### Data for analysis
===
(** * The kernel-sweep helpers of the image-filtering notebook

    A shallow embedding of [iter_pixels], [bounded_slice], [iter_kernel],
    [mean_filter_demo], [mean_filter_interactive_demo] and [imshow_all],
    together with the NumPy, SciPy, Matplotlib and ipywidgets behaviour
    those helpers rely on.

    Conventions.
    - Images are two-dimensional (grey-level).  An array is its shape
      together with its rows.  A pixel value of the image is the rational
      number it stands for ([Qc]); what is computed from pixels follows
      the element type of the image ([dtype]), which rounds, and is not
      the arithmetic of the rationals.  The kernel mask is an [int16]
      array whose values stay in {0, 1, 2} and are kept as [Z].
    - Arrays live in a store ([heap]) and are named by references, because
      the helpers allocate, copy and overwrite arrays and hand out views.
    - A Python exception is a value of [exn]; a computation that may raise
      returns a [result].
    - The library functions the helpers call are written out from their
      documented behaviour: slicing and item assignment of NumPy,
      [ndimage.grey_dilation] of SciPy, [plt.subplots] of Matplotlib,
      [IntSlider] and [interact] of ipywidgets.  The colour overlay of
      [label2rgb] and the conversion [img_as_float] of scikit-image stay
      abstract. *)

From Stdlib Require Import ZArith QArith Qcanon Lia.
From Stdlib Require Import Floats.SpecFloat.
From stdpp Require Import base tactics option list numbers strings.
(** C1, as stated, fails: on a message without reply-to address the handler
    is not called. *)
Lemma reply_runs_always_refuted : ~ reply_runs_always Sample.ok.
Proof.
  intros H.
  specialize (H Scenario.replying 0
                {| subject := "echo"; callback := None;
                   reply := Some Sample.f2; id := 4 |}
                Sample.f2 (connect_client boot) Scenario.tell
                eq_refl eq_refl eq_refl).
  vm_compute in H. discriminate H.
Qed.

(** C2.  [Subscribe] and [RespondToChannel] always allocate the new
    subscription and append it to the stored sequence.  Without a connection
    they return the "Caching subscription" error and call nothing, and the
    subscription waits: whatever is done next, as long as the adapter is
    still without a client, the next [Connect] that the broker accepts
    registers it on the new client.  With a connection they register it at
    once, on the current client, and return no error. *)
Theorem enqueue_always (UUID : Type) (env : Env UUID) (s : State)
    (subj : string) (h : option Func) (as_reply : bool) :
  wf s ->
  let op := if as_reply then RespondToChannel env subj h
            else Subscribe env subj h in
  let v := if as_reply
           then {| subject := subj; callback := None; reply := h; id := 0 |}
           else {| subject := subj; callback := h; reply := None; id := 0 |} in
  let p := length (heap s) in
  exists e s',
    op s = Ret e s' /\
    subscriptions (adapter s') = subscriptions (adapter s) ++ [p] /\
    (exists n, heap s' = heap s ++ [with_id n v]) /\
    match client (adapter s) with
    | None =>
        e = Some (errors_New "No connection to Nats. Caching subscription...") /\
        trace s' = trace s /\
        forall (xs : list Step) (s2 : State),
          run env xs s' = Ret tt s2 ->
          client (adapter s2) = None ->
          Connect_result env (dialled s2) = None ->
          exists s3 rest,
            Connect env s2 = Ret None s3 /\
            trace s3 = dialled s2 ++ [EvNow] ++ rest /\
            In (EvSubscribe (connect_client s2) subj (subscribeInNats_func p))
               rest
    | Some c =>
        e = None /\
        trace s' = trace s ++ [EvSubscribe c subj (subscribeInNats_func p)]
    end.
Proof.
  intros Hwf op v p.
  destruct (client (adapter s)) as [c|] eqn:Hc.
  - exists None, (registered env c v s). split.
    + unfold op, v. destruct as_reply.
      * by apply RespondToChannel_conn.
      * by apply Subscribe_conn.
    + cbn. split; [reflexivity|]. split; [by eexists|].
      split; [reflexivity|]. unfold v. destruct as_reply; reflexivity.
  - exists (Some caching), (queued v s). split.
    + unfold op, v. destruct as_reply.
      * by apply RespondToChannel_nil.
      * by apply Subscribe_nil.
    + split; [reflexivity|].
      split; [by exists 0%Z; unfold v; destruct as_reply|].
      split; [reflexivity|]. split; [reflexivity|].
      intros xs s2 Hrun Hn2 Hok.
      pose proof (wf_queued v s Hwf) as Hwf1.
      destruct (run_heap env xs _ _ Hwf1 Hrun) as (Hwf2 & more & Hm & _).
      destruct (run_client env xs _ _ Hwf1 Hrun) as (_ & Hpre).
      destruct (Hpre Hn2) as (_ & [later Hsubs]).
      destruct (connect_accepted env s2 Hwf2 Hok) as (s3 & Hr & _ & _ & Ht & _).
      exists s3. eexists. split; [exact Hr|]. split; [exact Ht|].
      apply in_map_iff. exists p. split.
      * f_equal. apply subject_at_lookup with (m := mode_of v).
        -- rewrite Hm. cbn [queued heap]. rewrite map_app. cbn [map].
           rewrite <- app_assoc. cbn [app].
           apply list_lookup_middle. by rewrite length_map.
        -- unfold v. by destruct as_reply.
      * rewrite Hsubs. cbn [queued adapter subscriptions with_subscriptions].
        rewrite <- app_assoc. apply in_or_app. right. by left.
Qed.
===
### What you should do
Copy all lines above containing the string "trace".

### Exercise solution
        trace s' = trace s /\
            trace s3 = dialled s2 ++ [EvNow] ++ rest /\
        trace s' = trace s ++ [EvSubscribe c subj (subscribeInNats_func p)]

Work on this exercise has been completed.